* _WORK REQUIRED_: Count each line below that has the word "authority" in it, and give only the total.
★ ★ ★ ★
(** [processTrailers]: the header without its Trailer field, and the announced trailer. *)
Definition processTrailers (h : Header) (old : option Header) : Header * option Header :=
  match h !! "Trailer" with
  | None => (h, old)
  | Some raw =>
      let keys := concat ((fun v => (fun x => CanonicalHeaderKey (TrimString x)) <$> split 44 v) <$> raw) in
      (delete "Trailer"%string h, Some (fold_left (fun m k => <[k := []]> m) keys ∅))
  end.
Definition updateResponseFromHeaders (rsp : Response) (decoded : list (string * string) * option error) (sizeLimit : Z) : result parseError Response :=
  match parseHeaders decoded false sizeLimit with
  | Err e => Err e
  | Ok hdr =>
      if String.eqb (Status hdr) "" then Err (otherError (errors_New "missing :status field")) else
      let '(h, tr) := processTrailers (Headers hdr) (rs_Trailer rsp) in
      match Atoi (Status hdr) with
      | None => Err (otherError (fmt_Errorf "invalid status code: %w" []))
      | Some status =>
          Ok (mkResponse1 "HTTP/3.0" (Status hdr +:+ " " +:+ StatusText status) status 3 (rs_ProtoMinor rsp)
                h (ContentLength hdr) (rs_TransferEncoding rsp) (rs_Close rsp) tr (rs_RequestMethod rsp))
      end
  end.

(** ** What is accepted, and what it means *)
Definition is_pseudo (f : string * string) : bool := qp_IsPseudo f.1.
Definition field_size (f : string * string) : Z := len (bytes_of_string f.1) + len (bytes_of_string f.2) + 32.
Definition list_size (fs : list (string * string)) : Z := fold_right (fun f n => field_size f + n) 0 fs.
Definition values_named (name : string) (fs : list (string * string)) : list string := (filter (fun f => f.1 = name) fs).*2.
Definition pseudo_names (isRequest : bool) : list string := if isRequest then [":path"; ":method"; ":authority"; ":protocol"; ":scheme"] else [":status"].
(** All but the last of the values are empty. *)
Definition last_only (vs : list string) : Prop := forall pre v post, vs = pre ++ v :: post -> post <> [] -> v = ""%string.
Definition last_value (name : string) (fs : list (string * string)) : string := default ""%string (last (values_named name fs)).
Definition regular_ok (f : string * string) : Prop :=
  ValidHeaderFieldName f.1 = true /\ (f.1 ∉ invalidHeaderFields) /\ (f.1 = "te"%string -> f.2 = "trailers"%string).
Record accepted (isRequest : bool) (limit : Z) (ps rs : list (string * string)) : Prop := {
  acc_pseudo : Forall (fun f => qp_IsPseudo f.1 = true /\ f.1 ∈ pseudo_names isRequest) ps;
  acc_regular : Forall (fun f => qp_IsPseudo f.1 = false /\ regular_ok f) rs;
  acc_all : Forall (fun f => strings_ToLower f.1 = f.1 /\ ValidHeaderFieldValue f.2 = true) (ps ++ rs);
  acc_size : list_size (ps ++ rs) <= limit;
  acc_once : forall name, last_only (values_named name ps);
  acc_length : forall v w, v ∈ values_named "content-length" rs -> w ∈ values_named "content-length" rs -> v = w;
  acc_number : forall v, v ∈ values_named "content-length" rs -> v <> ""%string -> is_Some (ParseUint v 63) }.
Definition field_list (rs : list (string * string)) : Header :=
  fold_left (fun m f => Header_Add m f.1 f.2) (filter (fun f => f.1 <> "content-length"%string) rs) ∅.
Definition header_of (ps rs : list (string * string)) : header :=
  let cl := default ""%string (head (values_named "content-length" rs)) in
  mkHeader (last_value ":path" ps) (last_value ":method" ps) (last_value ":authority" ps) (last_value ":scheme" ps) (last_value ":status" ps) (last_value ":protocol" ps)
    (if String.eqb cl "" then -1 else default (-1) (ParseUint cl 63))
    (if String.eqb cl "" then field_list rs else Header_Set (field_list rs) "Content-Length" cl).

(** ** One field *)
Lemma field_size_pos f : 32 <= field_size f. Proof. unfold field_size. pose proof (len_nonneg (bytes_of_string f.1)). pose proof (len_nonneg (bytes_of_string f.2)). lia. Qed.
Lemma list_size_nonneg fs : 0 <= list_size fs. Proof. induction fs as [|f fs IH]; [done|]. cbn. pose proof (field_size_pos f). unfold list_size in IH. lia. Qed.
Lemma list_size_app fs gs : list_size (fs ++ gs) = list_size fs + list_size gs.
Proof. unfold list_size. induction fs; cbn; lia. Qed.
Lemma values_named_cons name f fs : values_named name (f :: fs) = (if decide (f.1 = name) then [f.2] else []) ++ values_named name fs.
Proof. unfold values_named. rewrite filter_cons. by destruct (decide (f.1 = name)). Qed.
Lemma values_named_elem name v fs : v ∈ values_named name fs -> (name, v) ∈ fs.
Proof. unfold values_named. intros [[n w] [-> Hin]]%list_elem_of_fmap. cbn. apply list_elem_of_filter in Hin as [Hn Hin]. cbn in Hn. by subst n. Qed.
Definition add_regulars (rs : list (string * string)) (m : Header) : Header :=
  fold_left (fun m f => Header_Add m f.1 f.2) (filter (fun f => f.1 <> "content-length"%string) rs) m.
Definition reg_state (st : parse_state) (rs : list (string * string)) : parse_state :=
  mkParse (set_Headers (p_hdr st) (add_regulars rs (Headers (p_hdr st)))) (p_regular st || negb (bool_decide (rs = [])))
    (match p_cl st with Some c => Some c | None => head (values_named "content-length" rs) end) (p_limit st - list_size rs).
Lemma reg_state_cons st f rs : reg_state (reg_state st [f]) rs = reg_state st (f :: rs).
Proof.
  unfold reg_state. f_equal; cbn [p_hdr p_regular p_cl p_limit set_Headers Headers].
  - unfold add_regulars. rewrite !filter_cons. destruct (decide _); reflexivity.
  - by destruct (p_regular st).
  - destruct (p_cl st); [done|]. rewrite (values_named_cons _ f rs), (values_named_cons _ f []). destruct (decide _); reflexivity.
  - unfold list_size. cbn. lia.
Qed.
Lemma set_Headers_same h : set_Headers h (Headers h) = h. Proof. by destruct h. Qed.
Lemma parse_regular isRequest st f st1 : qp_IsPseudo f.1 = false -> parse_field isRequest st f = Ok st1 <->
  field_size f <= p_limit st /\ strings_ToLower f.1 = f.1 /\ ValidHeaderFieldValue f.2 = true /\ regular_ok f /\ (f.1 = "content-length"%string -> forall c, p_cl st = Some c -> c = f.2) /\ st1 = reg_state st [f].
Proof.
  destruct f as [n v]. unfold parse_field, regular_ok, field_size, reg_state, add_regulars. cbn [fst snd]. intros ->. rewrite (values_named_cons _ (n, v)), filter_cons. cbn [fst snd list_size fold_right]. unfold field_size. cbn [fst snd].
  generalize (len (bytes_of_string n) + len (bytes_of_string v) + 32). intros sz. destruct (Z.ltb_spec (p_limit st - sz) 0); [split; [done|intros (? & _); lia]|].
  destruct (String.eqb_spec (strings_ToLower n) n); [cbn [negb]|split; [done|tauto]].
  destruct (ValidHeaderFieldValue v); [cbn [negb]|split; [done|intros (_ & _ & ? & _); done]]. destruct (ValidHeaderFieldName n); [cbn [negb]|split; [done|intros (_ & _ & _ & (? & _) & _); done]].
  case_bool_decide; [split; [done|tauto]|].
  destruct (String.eqb_spec n "te") as [->|Ht]; cbn [andb negb].
  - destruct (String.eqb_spec v "trailers") as [->|]; cbn [negb]; [|split; [done|intros (_ & _ & _ & (_ & _ & H') & _); by destruct (H' eq_refl)]].
    cbn. split; [intros [= <-]|intros (_ & _ & _ & _ & _ & ->)]; rewrite ?orb_true_r, ?Z.add_0_r; destruct (p_cl st); try done; repeat split; try done; lia.
  - destruct (String.eqb_spec n "content-length") as [->|Hc].
    + repeat (case_decide; try done). cbn. rewrite set_Headers_same, orb_true_r, Z.add_0_r. destruct (p_cl st) as [c|].
      * destruct (String.eqb_spec c v) as [->|Hcv]; split; [intros [= <-]|intros (_ & _ & _ & _ & _ & ->); done|done|intros (_ & _ & _ & _ & H' & _); by destruct Hcv; apply H'].
        repeat split; try done; try lia. by intros _ c [= ->].
      * split; [intros [= <-]|intros (_ & _ & _ & _ & _ & ->); done]. repeat split; try done; lia.
    + repeat (case_decide; try done). cbn. rewrite orb_true_r, Z.add_0_r.
      split; [intros [= <-]|intros (_ & _ & _ & _ & _ & ->)]; destruct (p_cl st); try done; repeat split; try done; lia.
Qed.
Definition reg_ok (st : parse_state) (rs : list (string * string)) : Prop :=
  Forall (fun f => qp_IsPseudo f.1 = false /\ regular_ok f) rs /\ Forall (fun f => strings_ToLower f.1 = f.1 /\ ValidHeaderFieldValue f.2 = true) rs /\
  list_size rs <= p_limit st /\ (forall v w, v ∈ values_named "content-length" rs -> p_cl st = Some w \/ w ∈ values_named "content-length" rs -> v = w).
Lemma parse_regulars isRequest rs : Forall (fun f => qp_IsPseudo f.1 = false) rs -> forall st st', 0 <= p_limit st -> parse_fields isRequest rs st = Ok st' <-> reg_ok st rs /\ st' = reg_state st rs.
Proof.
  induction 1 as [|f rs Hf _ IH]; intros st st' Hl.
  - cbn. unfold reg_state, reg_ok, add_regulars. cbn. rewrite set_Headers_same, orb_false_r, Z.sub_0_r. assert (mkParse (p_hdr st) (p_regular st) (match p_cl st with Some c => Some c | None => None end) (p_limit st) = st) as -> by (destruct st as [? ? [] ?]; done).
    split; [intros [= <-]|intros [_ ->]; done]. split; [|done]. split; [done|]. split; [done|]. split; [done|]. intros v w Hv. by apply not_elem_of_nil in Hv.
  - cbn [parse_fields]. pose proof (list_size_nonneg rs) as Hn. destruct (parse_field isRequest st f) as [st1|e] eqn:E.
    + apply (parse_regular isRequest st f st1 Hf) in E as (E1 & E2 & E3 & E4 & E5 & ->). rewrite IH by (cbn; lia). rewrite reg_state_cons. unfold reg_ok. cbn [p_limit p_cl reg_state]. rewrite !Forall_cons. cbn [list_size fold_right]. unfold list_size in *. rewrite (values_named_cons _ f rs), (values_named_cons _ f []), app_nil_r. cbn [fold_right].
      assert ((forall v w, v ∈ values_named "content-length" rs -> (match p_cl st with Some c => Some c | None => head (if decide (f.1 = "content-length"%string) then [f.2] else []) end) = Some w \/ w ∈ values_named "content-length" rs -> v = w) <->
              (forall v w, v ∈ (if decide (f.1 = "content-length"%string) then [f.2] else []) ++ values_named "content-length" rs -> p_cl st = Some w \/ w ∈ (if decide (f.1 = "content-length"%string) then [f.2] else []) ++ values_named "content-length" rs -> v = w)) as Hcl.
      { destruct (decide _) as [Ec|]; [|cbn [app head]; destruct (p_cl st); done]. specialize (E5 Ec). cbn [app head]. split; intros HH v w Hv Hw.
        - assert (forall x, x ∈ f.2 :: values_named "content-length" rs -> x = f.2) as K. { intros x [->|Hx]%elem_of_cons; [done|]. apply HH; [done|]. left. destruct (p_cl st) as [c|]; [|done]. f_equal. by apply E5. }
          rewrite (K v Hv). destruct Hw as [Hw|Hw]; [symmetry; by apply E5|symmetry; by apply K].
        - apply HH; [by apply elem_of_cons; right|]. destruct Hw as [Hw|Hw]; [|right; by apply elem_of_cons; right]. destruct (p_cl st); [by left|]. injection Hw as <-. right. apply elem_of_cons. by left. }
      rewrite Hcl. split; [intros [(K1 & K2 & K3 & K4) ->]|intros [(K1 & K2 & K3 & K4) ->]]; (split; [|done]); (split; [tauto|]); (split; [tauto|]); (split; [lia|done]).
    + split; [done|]. intros [(K1 & K2 & K3 & K4) ->]. assert (parse_field isRequest st f = Ok (reg_state st [f])); [|congruence]. rewrite !Forall_cons in *. apply (parse_regular _ _ _ _ Hf). cbn in K3. unfold list_size in Hn. split; [lia|]. split; [tauto|]. split; [tauto|]. split; [tauto|].
      split; [|done]. intros Ec c Hc. symmetry. apply K4; [|by left]. rewrite values_named_cons. destruct (decide _); [|done]. apply elem_of_cons. by left.
Qed.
★ ★ ★ ★
* _EXERCISE ANSWER_: 2